AVAILABLE DATA:

(** A read of one byte where four were asked for changes the window. *)
Lemma short_read_counterexample :
  (length [x01] < chunk_size Sample.small)%nat
  /\ items (ring_buffer (initial_state Sample.small))
     = [repeat x00 4; repeat x00 4]
  /\ items (ring_buffer (next (cycle RefDFT.dft_abs Sample.small Sample.up
                                 (initial_state Sample.small) [x01])))
     = [repeat x00 4; [x01]].
Proof.
  rewrite cycle_ring_buffer. repeat split. cbn. lia.
Qed.

(** A run on a block of samples 100 followed by two blocks of silence: the raw
    levels are 100, 0 and 0, and the smoothed levels 20, 16 and 12.8. *)
Example run_smoothing :
  map (fun p => (raw_level (fst p), previous_smoothed_level (snd p)))
      (analysed (stream_audio_to_wled RefDFT.dft_abs Sample.cfg Sample.up
                   [Sample.constant x64 x00 30; repeat x00 60; repeat x00 60]))
  = [(F64.of_Z 100, F64.of_Z 20); (F64.zero, F64.of_Z 16);
     (F64.zero, F64.of_ratio 128 10)].
Proof. vm_compute. reflexivity. Qed.

(** C8: the smoothed level is 0 at the start. An iteration whose window is a
    valid block is analysed, its raw level is the mean of the absolute
    samples, and it leaves the level [0.8 * s + 0.2 * r], where [s] is the
    level it found and [r] this raw level; every iteration updates the level
    in this way exactly when its analysis returns a result, and leaves it
    as it was when the analysis fails. So over a run the levels left by the
    analysed iterations follow the recurrence from 0 on their raw levels; the
    run on blocks of raw levels 100, 0 and 0 leaves 20.0, 16.0 and 12.8, as
    the recurrence does on the sequence [100, 0, 0]. *)
Theorem smoothing_recurrence
  (rfft_abs : list Z -> list float) (cfg : config) (net : string -> bool)
  (reads : list (list byte)) :
  previous_smoothed_level (initial_state cfg) = F64.zero
  /\ (forall st data samples,
        frombuffer_int16
          (firstn (chunk_size cfg) (join (push_read (ring_buffer st) data)))
        = Ok samples ->
        samples <> [] -> rfft_abs samples <> [] ->
        Z.abs (sample_rate cfg) < 2 ^ 53 ->
        Z.of_nat (length samples) < 2 ^ 53 ->
        exists r,
          fft_result (cycle rfft_abs cfg net st data) = Some r
          /\ raw_level r = np_mean (np_abs_int16 samples)
          /\ previous_smoothed_level (next (cycle rfft_abs cfg net st data))
             = F64.add (F64.mul (F64.of_ratio 8 10)
                                (previous_smoothed_level st))
                       (F64.mul (F64.of_ratio 2 10) (raw_level r)))
  /\ (forall st data r,
        calculate_fft rfft_abs
          (firstn (chunk_size cfg) (join (push_read (ring_buffer st) data)))
          (sample_rate cfg) = Some r ->
        fft_result (cycle rfft_abs cfg net st data) = Some r
        /\ previous_smoothed_level (next (cycle rfft_abs cfg net st data))
           = F64.add (F64.mul (F64.of_ratio 8 10)
                              (previous_smoothed_level st))
                     (F64.mul (F64.of_ratio 2 10) (raw_level r)))
  /\ (forall st data,
        calculate_fft rfft_abs
          (firstn (chunk_size cfg) (join (push_read (ring_buffer st) data)))
          (sample_rate cfg) = None ->
        fft_result (cycle rfft_abs cfg net st data) = None
        /\ previous_smoothed_level (next (cycle rfft_abs cfg net st data))
           = previous_smoothed_level st)
  /\ (forall s r rest,
        smoothed_levels s (r :: rest)
        = F64.add (F64.mul (F64.of_ratio 8 10) s)
                  (F64.mul (F64.of_ratio 2 10) r)
          :: smoothed_levels
               (F64.add (F64.mul (F64.of_ratio 8 10) s)
                        (F64.mul (F64.of_ratio 2 10) r)) rest)
  /\ map (fun p => previous_smoothed_level (snd p))
         (analysed (stream_audio_to_wled rfft_abs cfg net reads))
     = smoothed_levels F64.zero
         (map (fun p => raw_level (fst p))
              (analysed (stream_audio_to_wled rfft_abs cfg net reads)))
  /\ map (fun p => (raw_level (fst p), previous_smoothed_level (snd p)))
         (analysed (stream_audio_to_wled RefDFT.dft_abs Sample.cfg Sample.up
                      [Sample.constant x64 x00 30; repeat x00 60;
                       repeat x00 60]))
     = [(F64.of_Z 100, F64.of_Z 20); (F64.zero, F64.of_Z 16);
        (F64.zero, F64.of_ratio 128 10)]
  /\ smoothed_levels F64.zero [F64.of_Z 100; F64.zero; F64.zero]
     = [F64.of_Z 20; F64.of_Z 16; F64.of_ratio 128 10].
Proof.
  assert (Hsome : forall st data r,
             calculate_fft rfft_abs
               (firstn (chunk_size cfg)
                       (join (push_read (ring_buffer st) data)))
               (sample_rate cfg) = Some r ->
             fft_result (cycle rfft_abs cfg net st data) = Some r
             /\ previous_smoothed_level
                  (next (cycle rfft_abs cfg net st data))
                = F64.add (F64.mul (F64.of_ratio 8 10)
                                   (previous_smoothed_level st))
                          (F64.mul (F64.of_ratio 2 10) (raw_level r))).
  { intros st data r H.
    rewrite cycle_smoothed, cycle_fft_result, H. split; reflexivity. }
  split; [reflexivity | ]. split; [ | split; [exact Hsome | ]].
  - intros st data samples Hdec Hne Hsp _ _.
    destruct (rfft_abs samples) as [ | x sp] eqn:Hx; [congruence | ].
    pose proof (calculate_fft_ok rfft_abs _ (sample_rate cfg) samples x sp
                  Hdec Hne Hx) as Hok.
    destruct (Hsome st data _ Hok) as [Hres Hlevel].
    exists (analysis_of (sample_rate cfg) samples x sp).
    split; [exact Hres | split; [reflexivity | exact Hlevel]].
  - split; [ | split; [reflexivity | split]].
    + intros st data H.
      rewrite cycle_smoothed, cycle_fft_result, H. split; reflexivity.
    + exact (run_smoothed rfft_abs cfg net reads (initial_state cfg)).
    + split; [exact run_smoothing | vm_compute; reflexivity].
Qed.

ASSIGNED TASK:
The number of lines in the data that hold "when" is all that should be given.

EXPECTED OUTPUT:
2